Task instructions: Within the listing below, please copy exactly the lines between the line holding "Lemma all_bytes_runes s" and the line holding "simpl in Hs.", inclusive.

Recorded data:
Definition dbName (orgID dbID : string) : string :=
  let org := or_default (ToLower (TrimSpace orgID)) in
  let db := or_default (ToLower (TrimSpace dbID)) in
  "org_" +:+ sanitize org +:+ "__" +:+ sanitize db.

End db_name.

(** ** dns1123Name *)

(** One iteration of the loop: the builder's bytes and [prevDash]. *)
Definition dns_step (st : bytes * bool) (r : Z) : bytes * bool :=
  let '(b, prevDash) := st in
  if is_lower r || is_digit r then (b ++ [zb r], false)
  else if is_dash r || is_underscore r || (r =? 32) then
    if negb prevDash && negb (bool_decide (b = [])) then (b ++ ["-"%char], true)
    else st
  else st.

(** [strings.ReplaceAll(s, "--", "-")]. *)
Fixpoint replace_dashes (s : bytes) : bytes :=
  match s with
  | c :: ((d :: s') as r) =>
      if Ascii.eqb c "-" && Ascii.eqb d "-" then "-"%char :: replace_dashes s'
      else c :: replace_dashes r
  | _ => s
  end.

Fixpoint has_double_dash (s : bytes) : bool :=
  match s with
  | c :: ((d :: _) as r) => (Ascii.eqb c "-" && Ascii.eqb d "-") || has_double_dash r
  | _ => false
  end.

(** The loop around it; each round shortens the text, so its length is enough
    fuel. *)
Fixpoint collapse (fuel : nat) (s : bytes) : bytes :=
  match fuel with
  | O => s
  | S n => if has_double_dash s then collapse n (replace_dashes s) else s
  end.

Definition dns1123Name `{UnicodeCase} (s : string) : string :=
  let s := ToLower (TrimSpace s) in
  let b := (foldl dns_step ([], false) (runes s)).1 in
  let res := s2b (TrimByte "-" (b2s b)) in
  let res := b2s (collapse (length res) res) in
  if String.eqb res "" then "workload" else res.

(** ** sanitizeID *)

Definition id_rune (r : Z) : list Z :=
  if is_lower r then [r]
  else if is_upper r then [r + (97 - 65)]
  else if is_digit r then [r]
  else if is_dash r || is_underscore r || (r =? 46) then [45]
  else [].

Definition sanitizeID (s : string) : string :=
  let res := string_of_runes (mjoin (id_rune <$> runes s)) in
  if String.eqb res "" then "default" else res.

Definition NormalID (id : string) : string := sanitizeID id.

(** ** Lemmas *)

Section ascii_text.
Context (p : Z → bool) (Hascii : ∀ r, p r = true → 0 ≤ r < 0x80).

Lemma all_bytes_ascii s : all_bytes p s = true → is_ascii s = true.
Proof.
  unfold all_bytes, is_ascii. intros Hs. apply forallb_forall. intros c Hc.
  rewrite forallb_forall in Hs. apply Hs in Hc. apply Hascii in Hc. lia.
Qed.

Lemma encode_runes rs :
  forallb p rs = true → s2b (string_of_runes rs) = zb <$> rs.
Proof.
  unfold string_of_runes. rewrite s2b_b2s.
  induction rs as [|r rs IH]; [done|]. simpl. intros [Hr Hrs]%andb_true_iff.
  rewrite encode_ascii; [|by apply Hascii]. by rewrite IH.
Qed.

Lemma bz_zb_runes rs : forallb p rs = true → bz <$> (zb <$> rs) = rs.
Proof.
  induction rs as [|r rs IH]; [done|]. intros [Hr Hrs]%andb_true_iff.
  rewrite !fmap_cons IH // bz_zb //. apply Hascii in Hr. lia.
Qed.

Lemma all_bytes_runes s : all_bytes p s = forallb p (bz <$> s2b s).
Proof.
  unfold all_bytes. induction (s2b s) as [|c b IH]; [done|].
  rewrite fmap_cons. simpl. by rewrite IH.
Qed.

Lemma all_bytes_encode rs :
  forallb p rs = true → all_bytes p (string_of_runes rs) = true.
Proof. intros Hrs. by rewrite all_bytes_runes encode_runes // bz_zb_runes. Qed.

Lemma runes_encode rs : forallb p rs = true → runes (string_of_runes rs) = rs.
Proof.
  intros Hrs. rewrite runes_ascii; [|by apply all_bytes_ascii, all_bytes_encode].
  by rewrite encode_runes // bz_zb_runes.
Qed.

Lemma encode_map_id (f : Z → Z) s :
  (∀ r, p r = true → f r = r) → all_bytes p s = true →
  string_of_runes (f <$> runes s) = s.
Proof.
  intros Hf Hs. rewrite runes_ascii; [|by apply all_bytes_ascii].
  assert (E : f <$> (bz <$> s2b s) = bz <$> s2b s).
  { rewrite all_bytes_runes in Hs. induction (bz <$> s2b s) as [|r rs IH]; [done|].
    simpl in Hs. apply andb_true_iff in Hs as [Hr Hrs]. by rewrite fmap_cons Hf // IH. }
  rewrite E. apply s2b_inj. rewrite encode_runes; [|by rewrite -all_bytes_runes].
  rewrite -list_fmap_compose -{2}(list_fmap_id (s2b s)). apply list_fmap_ext.
  intros i c _. apply zb_bz.
Qed.

Lemma ToLower_id `{UnicodeCase} s :
  (∀ r, p r = true → is_upper r = false) → all_bytes p s = true → ToLower s = s.
Proof.
  intros Hu. apply encode_map_id. intros r Hr. unfold lower_rune.
  pose proof (Hascii r Hr). replace (r <? 128) with true by lia.
  specialize (Hu r Hr). unfold is_upper in Hu. by rewrite Hu.
Qed.

Lemma TrimSpace_id s :
  (∀ r, p r = true → IsSpace r = false) → all_bytes p s = true → TrimSpace s = s.
Proof.
  intros Hsp Hs. unfold TrimSpace.
  rewrite -{2}(b2s_s2b s) -{2}(segs_join (s2b s)). f_equal. do 2 f_equal.
  assert (HF : Forall (λ rb, IsSpace rb.1 = false) (segs (s2b s))).
  { rewrite segs_ascii; [|by apply all_bytes_ascii]. apply Forall_fmap, Forall_forall.
    intros c Hc. simpl. apply Hsp. unfold all_bytes in Hs. rewrite forallb_forall in Hs.
    by apply Hs, list_elem_of_In. }
  assert (Hdw : ∀ l, Forall (λ rb : Z * bytes, IsSpace rb.1 = false) l →
                     drop_while (λ rb, IsSpace rb.1) l = l).
  { intros l Hl. apply drop_while_id. by destruct Hl. }
  unfold trim_by. rewrite (Hdw _ HF) (Hdw (reverse _)); [apply reverse_involutive|].
  by apply Forall_reverse.
Qed.

End ascii_text.

Lemma in_range_spec lo hi x : in_range lo hi x = true ↔ lo ≤ x ≤ hi.
Proof. unfold in_range. rewrite andb_true_iff. lia. Qed.

Ltac char_class :=
  unfold db_char, is_alnum, is_lower, is_upper, is_digit, is_dash, is_underscore,
    IsSpace, in_range in *; intros; lia.

Lemma db_char_ascii r : db_char r = true → 0 ≤ r < 0x80.
Proof. char_class. Qed.
Lemma db_char_lower r : db_char r = true → is_upper r = false.
Proof. char_class. Qed.
Lemma db_char_space r : db_char r = true → IsSpace r = false.
Proof. char_class. Qed.

#[export] Hint Resolve db_char_ascii db_char_lower db_char_space : gn.

Lemma sanitize_safe s : all_bytes db_char (sanitize s) = true.
Proof.
  apply all_bytes_encode; [auto with gn|]. induction (runes s) as [|r rs IH]; [done|].
  simpl. rewrite IH andb_true_r. by destruct (db_char r) eqn:E.
Qed.

Lemma sanitize_id s : all_bytes db_char s = true → sanitize s = s.
Proof.
  apply encode_map_id; [auto with gn|]. by intros r ->.
Qed.

Lemma all_bytes_app p s t : all_bytes p (s +:+ t) = all_bytes p s && all_bytes p t.
Proof. unfold all_bytes. by rewrite s2b_app forallb_app. Qed.

Lemma normal_id `{UnicodeCase} s :
  all_bytes db_char s = true → s ≠ "" →
  sanitize (or_default (ToLower (TrimSpace s))) = s.
Proof.
  intros Hs Hne. rewrite (TrimSpace_id db_char); [|auto with gn..].
  rewrite (ToLower_id db_char); [|auto with gn..].
  unfold or_default. destruct (String.eqb_spec s ""); [done|]. by apply sanitize_id.
Qed.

Exercise response:
Lemma all_bytes_runes s : all_bytes p s = forallb p (bz <$> s2b s).
Proof.
  unfold all_bytes. induction (s2b s) as [|c b IH]; [done|].
  rewrite fmap_cons. simpl. by rewrite IH.
Qed.

Lemma all_bytes_encode rs :
  forallb p rs = true → all_bytes p (string_of_runes rs) = true.
Proof. intros Hrs. by rewrite all_bytes_runes encode_runes // bz_zb_runes. Qed.

Lemma runes_encode rs : forallb p rs = true → runes (string_of_runes rs) = rs.
Proof.
  intros Hrs. rewrite runes_ascii; [|by apply all_bytes_ascii, all_bytes_encode].
  by rewrite encode_runes // bz_zb_runes.
Qed.

Lemma encode_map_id (f : Z → Z) s :
  (∀ r, p r = true → f r = r) → all_bytes p s = true →
  string_of_runes (f <$> runes s) = s.
Proof.
  intros Hf Hs. rewrite runes_ascii; [|by apply all_bytes_ascii].
  assert (E : f <$> (bz <$> s2b s) = bz <$> s2b s).
  { rewrite all_bytes_runes in Hs. induction (bz <$> s2b s) as [|r rs IH]; [done|].
    simpl in Hs. apply andb_true_iff in Hs as [Hr Hrs]. by rewrite fmap_cons Hf // IH. }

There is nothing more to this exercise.